_AIM OF THE TASK_
Copy out all lines from the material that contain the string "zeta".

*** Block opens ***

(** *** The streams as a whole *)

Definition streams_ok (streams : option Stream * option Stream * option Stream * (Z * Z)) : Prop :=
  let '(media, guidance, system, screen) := streams in
  Forall stream_ok (option_list media ++ option_list guidance ++ option_list system) /\ 0 < screen.2 <= 65535.

Lemma setup_streams_phased options shared capabilities outcomes :
  phased 5 setup_event (setup_streams options shared capabilities outcomes).
Proof.
  unfold setup_streams. change 5 with (1 + (1 + (1 + (1 + 1)))).
  apply phased_bind; [done|apply setup_microphone_phased|intros _].
  apply phased_bind; [done|apply setup_media_audio_phased|intros media].
  apply phased_bind; [done|apply setup_auxiliary_audio_phased|intros guidance].
  apply phased_bind; [done|apply setup_auxiliary_audio_phased|intros system].
  apply phased_then; [apply setup_screen_phased|intros screen]. by apply phased_quiet.
Qed.

Lemma setup_streams_ok options shared capabilities outcomes s streams s' :
  setup_streams options shared capabilities outcomes s = (Some streams, s') -> streams_ok streams.
Proof.
  unfold setup_streams. intros Hr.
  apply bind_ok in Hr as ([] & s1 & _ & Hr). apply bind_ok in Hr as (media & s2 & Em & Hr).
  apply bind_ok in Hr as (guidance & s3 & Eg & Hr). apply bind_ok in Hr as (system & s4 & Es & Hr).
  apply bind_ok in Hr as (screen & s5 & Ec & Hr). apply ret_run in Hr as [[= ->] _].
  split; [|by eapply setup_screen_ok]. repeat apply Forall_app_2.
  - destruct media; constructor; [by eapply setup_media_audio_ok|constructor].
  - destruct guidance; constructor; [by eapply setup_auxiliary_audio_ok|constructor].
  - destruct system; constructor; [by eapply setup_auxiliary_audio_ok|constructor].
Qed.

(** Senders only, and at the end perhaps the teardown. *)
Lemma run_senders_outcome shared streams v s r s' :
  streams_ok streams -> run_senders shared streams v s = (r, s') ->
  exists s1, phase 0 media_event s s1 /\ (s' = s1 \/ s' = (send_teardown s1).2).
Proof.
  destruct streams as [[[media guidance] system] screen]. intros [Hs Hp]. unfold run_senders. intros Hr.
  rewrite !Forall_app in Hs. destruct Hs as (Hm & Hg & Hy).
  assert (Hl : forall who o, Forall stream_ok (option_list o) -> phased 0 media_event (launch who o)).
  { intros who o Ho. apply launch_phased. intros st ->. by apply Forall_cons in Ho as [? _]. }
  apply bind_run in Hr as [[E _]|([] & s1 & E1 & Hr)].
  { exists s'. split; [exact (Hl _ _ Hm _ _ _ E)|by left]. }
  pose proof (Hl _ _ Hm _ _ _ E1) as H1. apply bind_run in Hr as [[E _]|([] & s2 & E2 & Hr)].
  { exists s'. split; [|by left]. exact (phase_trans 0 0 _ _ _ _ ltac:(done) H1 (Hl _ _ Hg _ _ _ E)). }
  pose proof (phase_trans 0 0 _ _ _ _ ltac:(done) H1 (Hl _ _ Hg _ _ _ E2)) as H2.
  apply bind_run in Hr as [[E _]|([] & s3 & E3 & Hr)].
  { exists s'. split; [|by left]. exact (phase_trans 0 0 _ _ _ _ ltac:(done) H2 (Hl _ _ Hy _ _ _ E)). }
  pose proof (phase_trans 0 0 _ _ _ _ ltac:(done) H2 (Hl _ _ Hy _ _ _ E3)) as H3.
  destruct (video v).
  1: { exists s3. split; [done|]. right. unfold mbind, fallible_bind in Hr.
       destruct (send_teardown s3) as [[[]|] s4]; injection Hr as _ <-; done. }
  all: exists s'; (split; [|by left]); exact (phase_trans 0 0 _ _ _ _ ltac:(done) H3 (stream_video_phased _ _ _ Hp _ _ _ Hr)).
Qed.

(** RECORD comes after the set-up, and senders only after it was accepted. *)
Definition stream_trace (t : list SessionEvent) (finished : bool) : Prop :=
  (Forall setup_event t /\ finished = false) \/
  exists t1 c status t2, t = t1 ++ [Asked (bs "RECORD") c; Answered c status] ++ t2 /\
    Forall setup_event t1 /\ Forall media_event t2 /\ (t2 <> [] \/ finished = true -> status = Some 200).

Lemma run_streams_outcome options shared capabilities outcomes v s r s' :
  run_streams options shared capabilities outcomes v s = (r, s') ->
  next_cseq s + 7 < 2 ^ 32 -> 0 <= next_cseq s ->
  exists s1 t, adds t s s1 /\ size_of (asked t) <= 6 /\ stream_trace t (bool_decide (r <> None)) /\
    (s' = s1 \/ s' = (send_teardown s1).2).
Proof.
  unfold run_streams. intros Hr Hn H0.
  apply bind_run in Hr as [[E ->]|(streams & s1 & E & Hr)]; apply setup_streams_phased in E as Hph;
    destruct Hph as (t1 & Ha1 & Hf1 & Hk1); try lia.
  { exists s', t1. split_and!; [done|lia|by left|by left]. }
  apply setup_streams_ok in E. pose proof Ha1 as (_ & _ & Hc1 & _). pose proof (size_nonneg (asked t1)).
  apply bind_run in Hr as [[E2 ->]|([] & s2 & E2 & Hr)]; apply record_run in E2 as (c & status & Ha2 & Hst).
  { exists s', (t1 ++ [Asked (bs "RECORD") c; Answered c status]). split_and!; [|rewrite asked_app, size_app; unfold size_of at 2; cbn; lia| |by left].
    - eapply adds_trans; [done|]. apply Ha2; lia.
    - right. exists t1, c, status, []. split_and!; [by rewrite app_nil_r|done|constructor|]. by intros [?|?]. }
  assert (adds (t1 ++ [Asked (bs "RECORD") c; Answered c status]) s s2) as Ha by (eapply adds_trans; [done|apply Ha2; lia]).
  pose proof Ha as (_ & _ & Hc2 & _). rewrite asked_app, size_app in Hc2. unfold size_of at 2 in Hc2. cbn in Hc2.
  apply run_senders_outcome in Hr as (s3 & Hp3 & Hs3); [|done]. destruct Hp3 as (t2 & Ha3 & Hf3 & Hk3); [lia..|].
  exists s3, ((t1 ++ [Asked (bs "RECORD") c; Answered c status]) ++ t2). split_and!; [|rewrite !asked_app, !size_app; unfold size_of at 2; cbn; lia| |done].
  - by eapply adds_trans.
  - right. exists t1, c, status, t2. split_and!; [by rewrite <- app_assoc|done|done|]. intros _. by apply Hst.
Qed.

(** *** The connection before them *)

Lemma call_run method path cseq body content_type s r s' :
  call method path cseq body content_type s = (r, s') ->
  exists response, r = Some response /\
    trace s' = trace s ++ [Asked method cseq; Answered cseq (status <$> response)] /\
    next_cseq s' = next_cseq s /\ socket_open s' = socket_open s /\ teardown_attempted s' = teardown_attempted s.
Proof.
  unfold call. destruct (default ([], []) (head (script s))) as [st tu].
  destruct (send_encrypted _ _ _ _ _ _) as [[[response buffer] c] out].
  intros E. apply pair_eq in E as [<- <-]. by exists response.
Qed.

Lemma accepted_status response : accepted response = true -> status <$> response = Some 200.
Proof. unfold accepted. destruct response as [r|]; [|done]. intros. bool_hyps. cbn. congruence. Qed.

Lemma request_info_run options controller_id suffix s r s' :
  request_info options controller_id suffix s = (r, s') ->
  exists status, trace s' = trace s ++ [Asked (bs "POST") 6; Answered 6 status] /\
    (r <> None -> status = Some 200 /\ next_cseq s' = next_cseq s /\ socket_open s' = socket_open s /\
                  teardown_attempted s' = teardown_attempted s).
Proof.
  unfold request_info. intros Hr. apply bind_run in Hr as [[E ->]|(a & s1 & E & Hr)].
  { by apply call_run in E as (response & ? & _). }
  apply call_run in E as (response & [= ->] & Ht & Hc & Ho & Hd). exists (Rtsp.status <$> response).
  destruct (accepted response) eqn:Ea; [|apply pair_eq in Hr as [<- <-]; by split].
  destruct (dictionary_of _) as [info|]; [|apply pair_eq in Hr as [<- <-]; by split].
  cbv zeta in Hr. apply bind_run in Hr as [[E ->]|([] & s2 & E & Hr)]; unfold cache_capabilities in E;
    (destruct (_ || _); [|destruct (head_unit_capabilities _ _) as [p|]; [destruct (save_head_unit_capabilities _ _ _ _) as [b w]|]]);
    apply pair_eq in E as [? <-]; try done; apply ret_run in Hr as [-> ->]; (split; [done|]; intros _; by rewrite accepted_status).
Qed.

Lemma event_port_status response p : event_port response = Some p -> status <$> response = Some 200.
Proof. unfold event_port. destruct (accepted response) eqn:E; [|done]. intros _. by apply accepted_status. Qed.

Lemma open_event_channel_run shared controller_id outcomes s r s' :
  open_event_channel shared controller_id outcomes s = (r, s') ->
  exists t, trace s' = trace s ++ t /\
    if bool_decide (r <> None)
    then t = [Asked (bs "SETUP") 7; Answered 7 (Some 200); EventsConnected] /\ next_cseq s' = next_cseq s /\
         socket_open s' = socket_open s /\ teardown_attempted s' = teardown_attempted s
    else t = [] \/ exists status, t = [Asked (bs "SETUP") 7; Answered 7 status].
Proof.
  unfold open_event_channel. intros Hr. destruct (timing_port outcomes) as [p|].
  2: { apply pair_eq in Hr as [<- <-]. exists []. rewrite app_nil_r. split; [done|by left]. }
  cbv zeta in Hr. apply bind_run in Hr as [[E ->]|(a & s1 & E & Hr)].
  { by apply call_run in E as (response & ? & _). }
  apply call_run in E as (response & [= ->] & Ht & Hc & Ho & Hd).
  assert (Hfail : close_and_fail s1 = (r, s') -> exists t, trace s' = trace s ++ t /\
    if bool_decide (r <> None) then t = [Asked (bs "SETUP") 7; Answered 7 (Some 200); EventsConnected] /\ next_cseq s' = next_cseq s /\
         socket_open s' = socket_open s /\ teardown_attempted s' = teardown_attempted s
    else t = [] \/ exists status, t = [Asked (bs "SETUP") 7; Answered 7 status]).
  { intros E. apply pair_eq in E as [<- <-]. eexists. split; [exact Ht|]. right. by eexists. }
  destruct (event_port response) as [port|] eqn:Ep; [|by apply Hfail].
  destruct (_.1); [|by apply Hfail]. destruct (_ || _); [by apply Hfail|].
  apply event_port_status in Ep. apply pair_eq in Hr as [<- <-].
  eexists. split; [cbn [trace snd]; rewrite Ht, <- app_assoc; reflexivity|]. by rewrite Ep.
Qed.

*** Block closes ***

_WRITTEN SOLUTION_
  cbv zeta in Hr. apply bind_run in Hr as [[E ->]|([] & s2 & E & Hr)]; unfold cache_capabilities in E;
  cbv zeta in Hr. apply bind_run in Hr as [[E ->]|(a & s1 & E & Hr)].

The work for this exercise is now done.